# is my car zenki or kouki?



## kismetcapitan (Nov 25, 2005)

I wasn't even aware there was zenki and kouki for the BNR32. Where is the VIN Cutoff? As in, BNR32-0XXXXX, where's the line between zenki and kouki? and AFAIK it's a 1991 chassis.

Interesting as the longer I own my car, the more much of that becomes pointless as nothing's stock anymore. I've got a non-original R32 block, an R33 head, can't be sure if my transmission is original although it's got OSG gears (judging from speed versus rpm, I'm short geared). But I guess my interior is still original.


----------



## Madden (Nov 14, 2004)

have you been drinking again Toby 

What are you talking about


----------



## kismetcapitan (Nov 25, 2005)

zenki - before minor change, kouki, after. Sounds jibberish to me too 

but it makes a difference when you order certain parts a lot of zenki and kouki parts won't be compatible.


----------



## Madden (Nov 14, 2004)

Ha ha you learn something new everyday


----------



## Piggaz (Sep 5, 2002)

This is what I have found on google
"Generally, early (zenki) R32 clips (up to 1993) can be found from $4000-$4500 in great shape.
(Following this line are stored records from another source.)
(** The tick of the timer of the operation [id]. *)
Definition pending_op_timer_cb (k : positive) (id : positive) : proc unit :=
  p ← get_proto k;
  match list_find (fun op => op_id op = id) (pr_pending_ops p) with
  | None => mret tt
  | Some (_, op) =>
      c ← the sv_cluster;
      now ← gets sv_now;
      let st := cluster_proposal_status c (op_seq op) in
      let waiting := match st with CL_PROPOSAL_PENDING => now <? op_deadline_ms op | _ => false end in
      if waiting : bool then mret tt
      else
        let ok := match st with CL_PROPOSAL_COMMITTED => true | _ => false end in
        detach_pending_op k id;;
        match op_kind op with
        | PENDING_PUBLISH_CONFIRM => send_publish_confirm k (op_channel op) (op_confirm_tag op) (negb ok)
        | _ =>
            if ok : bool then committed k op
            else send_channel_close k (op_channel op) 541 (cstr "INTERNAL_ERROR - cluster commit failed or timed out")
                   (op_class_id op) (op_method_id op)
        end
  end.

Definition add_pending (k : positive) (f : positive -> Z -> pending_cluster_op) : proc unit :=
  id ← gets sv_next;
  now ← gets sv_now;
  modify (fun s => s <| sv_next ::= Pos.succ |>);;
  mod_proto k (fun p => p <| pr_pending_ops ::= cons (f id (u64 (now + CLUSTER_WAIT_TIMEOUT_MS))) |>).

Definition await_cluster_commit (k : positive) (channel seq class_id method_id : Z) (kind : pending_kind_t) (qname : bytes)
    (depth : Z) : proc unit :=
  ok ← alloc;
  if ok : bool then
    add_pending k (fun id deadline => PendingOp id seq channel class_id method_id kind (snprintf_str 256 qname) depth 0 deadline)
  else send_channel_close k channel 541 (cstr "INTERNAL_ERROR - out of memory awaiting cluster commit") class_id method_id.

Definition await_publish_confirm (k : positive) (channel seq tag : Z) : proc unit :=
  ok ← alloc;
  if ok : bool then add_pending k (fun id deadline => PendingOp id seq channel 0 0 PENDING_PUBLISH_CONFIRM [] 0 tag deadline)
  else send_publish_confirm k channel tag true.

(** * Permissions *)

Definition perm_ok (k : positive) (kind : auth_perm_t) (object : bytes) : proc bool :=
  p ← get_proto k;
  as_ ← gets sv_authstore;
  match as_ with
  | None => mret true
  | Some a => the (fun _ => authstore_check regexec a (pr_user p) (pr_vhost p) kind object)
  end.

Definition refused (prefix object vhost user : bytes) : bytes :=
  snprintf_str 600 (prefix ++ object ++ cstr "' in vhost '" ++ vhost ++ cstr "' refused for user '" ++ user ++ cstr "'").

Definition require_perm (k : positive) (channel : Z) (kind : auth_perm_t) (object : bytes) (class_id method_id : Z) : proc bool :=
  ok ← perm_ok k kind object;
  if ok : bool then mret true
  else
    p ← get_proto k;
    send_channel_close k channel 403 (refused (cstr "ACCESS_REFUSED - access to '") object (pr_vhost p) (pr_user p)) class_id method_id;;
    mret false.

(** * Server properties *)

Definition put_table_str (b : bufst) (key val : string) : bufst :=
  bmqp_buf_put_longstr (bmqp_buf_put_u8 (bmqp_buf_put_shortstr b (Some (cstr key))) 83) (cstr val).

Definition put_table_bool (b : bufst) (key : string) (val : bool) : bufst :=
  bmqp_buf_put_u8 (bmqp_buf_put_u8 (bmqp_buf_put_shortstr b (Some (cstr key))) 116) (if val then 1 else 0).

(** A length-prefixed table from a buffer of its own; an error there leaves it
    empty. *)
Definition put_table (b : bufst) (t : bmqp_buf) : bufst :=
  if b_error t then bmqp_buf_put_u32 b 0
  else bmqp_buf_put_bytes (bmqp_buf_put_u32 b (u32 (Z.of_nat (length (b_data t))))) (b_data t).

Definition put_capabilities (b : bufst) : bufst :=
  let '(t, o) := b in
  let '(caps, o) := put_table_bool (put_table_bool (put_table_bool (bmqp_buf_init, o) "publisher_confirms" true) "basic.nack" true)
                      "connection.blocked" true in
  put_table (bmqp_buf_put_u8 (bmqp_buf_put_shortstr (t, o) (Some (cstr "capabilities"))) 70) caps.

Definition put_server_properties (b : bufst) : bufst :=
  let '(a, o) := b in
  let '(t, o) := put_capabilities (put_table_str (put_table_str (put_table_str (bmqp_buf_init, o) "product" "BeaverMQ") "version" "1.0.0")
                   "platform" "C") in
  put_table (a, o) t.

(** * Guards *)

Definition require_open (k : positive) : proc bool :=
  p ← get_proto k;
  if pr_connection_open p then mret true else proto_fatal k;; mret false.

Definition require_channel (k : positive) (channel : Z) : proc bool :=
  ok ← require_open k;
  if negb ok then mret false
  else
    p ← get_proto k;
    if (channel =? 0) || negb (channel_is_open p channel) then proto_fatal k;; mret false else mret true.

(** * The connection class *)

Definition send_connection_start (k : positive) : proc unit :=
  send_args k 0 BMQP_CLASS_CONNECTION BMQP_CONNECTION_START (fun b =>
    bmqp_buf_put_longstr (bmqp_buf_put_longstr (put_server_properties (bmqp_buf_put_u8 (bmqp_buf_put_u8 b 0) 9)) (cstr "PLAIN")) (cstr "en_US")).

Definition send_connection_tune (k : positive) (user : bytes) (tags : Z) : proc unit :=
  mod_proto k (fun p => p <| pr_user_tags := tags |> <| pr_user := copy_str 128 user |>);;
  send_args k 0 BMQP_CLASS_CONNECTION BMQP_CONNECTION_TUNE (fun b =>
    bmqp_buf_put_u16 (bmqp_buf_put_u32 (bmqp_buf_put_u16 b AMQP_CHANNEL_MAX) AMQP_DEFAULT_FRAME_MAX) AMQP_HEARTBEAT_SECONDS).

Definition authlimit_hash_begin : proc bool := fun s =>
  if sv_inflight s <? AUTHLIMIT_HASH_CONCURRENCY then Some (true, s <| sv_inflight ::= fun n => n + 1 |>) else Some (false, s).

Definition authlimit_hash_end : proc unit := modify (fun s => s <| sv_inflight ::= fun n => n - 1 |>).

Definition record_failure (ip : bytes) (now_ms : Z) : proc unit :=
  modify (fun s => s <| sv_limits ::= authlimit_record_failure (Some ip) now_ms |>).

(** The completion of a password verification; the work itself, [auth_work_cb], is
    the first step.  [cancelled] is the status UV_ECANCELED; [o] has the allocations
    of the hash, on the thread of the work. *)
Definition auth_work_after_cb (id : positive) (cancelled : bool) (o : oracle) : proc unit :=
  w ← the (fun s => sv_works s !! id);
  result ← the (fun _ => if aw_user_exists w then authstore_password_matches o (aw_stored w) (aw_pass w) else Some false);
  authlimit_hash_end;;
  modify (fun s => s <| sv_works ::= delete id |>);;
  match aw_conn w with
  | None => mret tt
  | Some k =>
      if cancelled then mret tt
      else
        mod_proto k (fun p => p <| pr_pending_auth := None |>);;
        if negb result then
          record_failure (aw_ip w) (aw_now_ms w);;
          send_connection_close k 403 (cstr "ACCESS_REFUSED - login refused")
        else
          modify (fun s => s <| sv_limits ::= authlimit_record_success (Some (aw_ip w)) |>);;
          as_ ← gets sv_authstore;
          tags ← match as_ with Some a => the (fun _ => authstore_user_tags a (aw_user w)) | None => mret 0 end;
          send_connection_tune k (aw_user w) tags
  end.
We recommend purchasing the (kouki) R32 (1993+) as they offer a better crankshaft, better transmission and are still R32 based. The Kouki clips generally go from 5000-6500 depending on condition

So. Pre 1993 is a Zenki and a Kouki is Post 1993.

Zenki it is


----------



## SB-Performance (Jul 27, 2008)

Its like Pre-facelift and facelift


----------



## miragev (Apr 11, 2007)

my 32gtr is feb 03 so according to this it should have the improved crank with the longer oil pump drive ??? and it's a kouki ....


----------



## bkvj (Feb 13, 2006)

I wouldnt really worry to much about the better crank or different oil pump. Most people have the oil pump upgraded and does anyone have any serious crank issues?


----------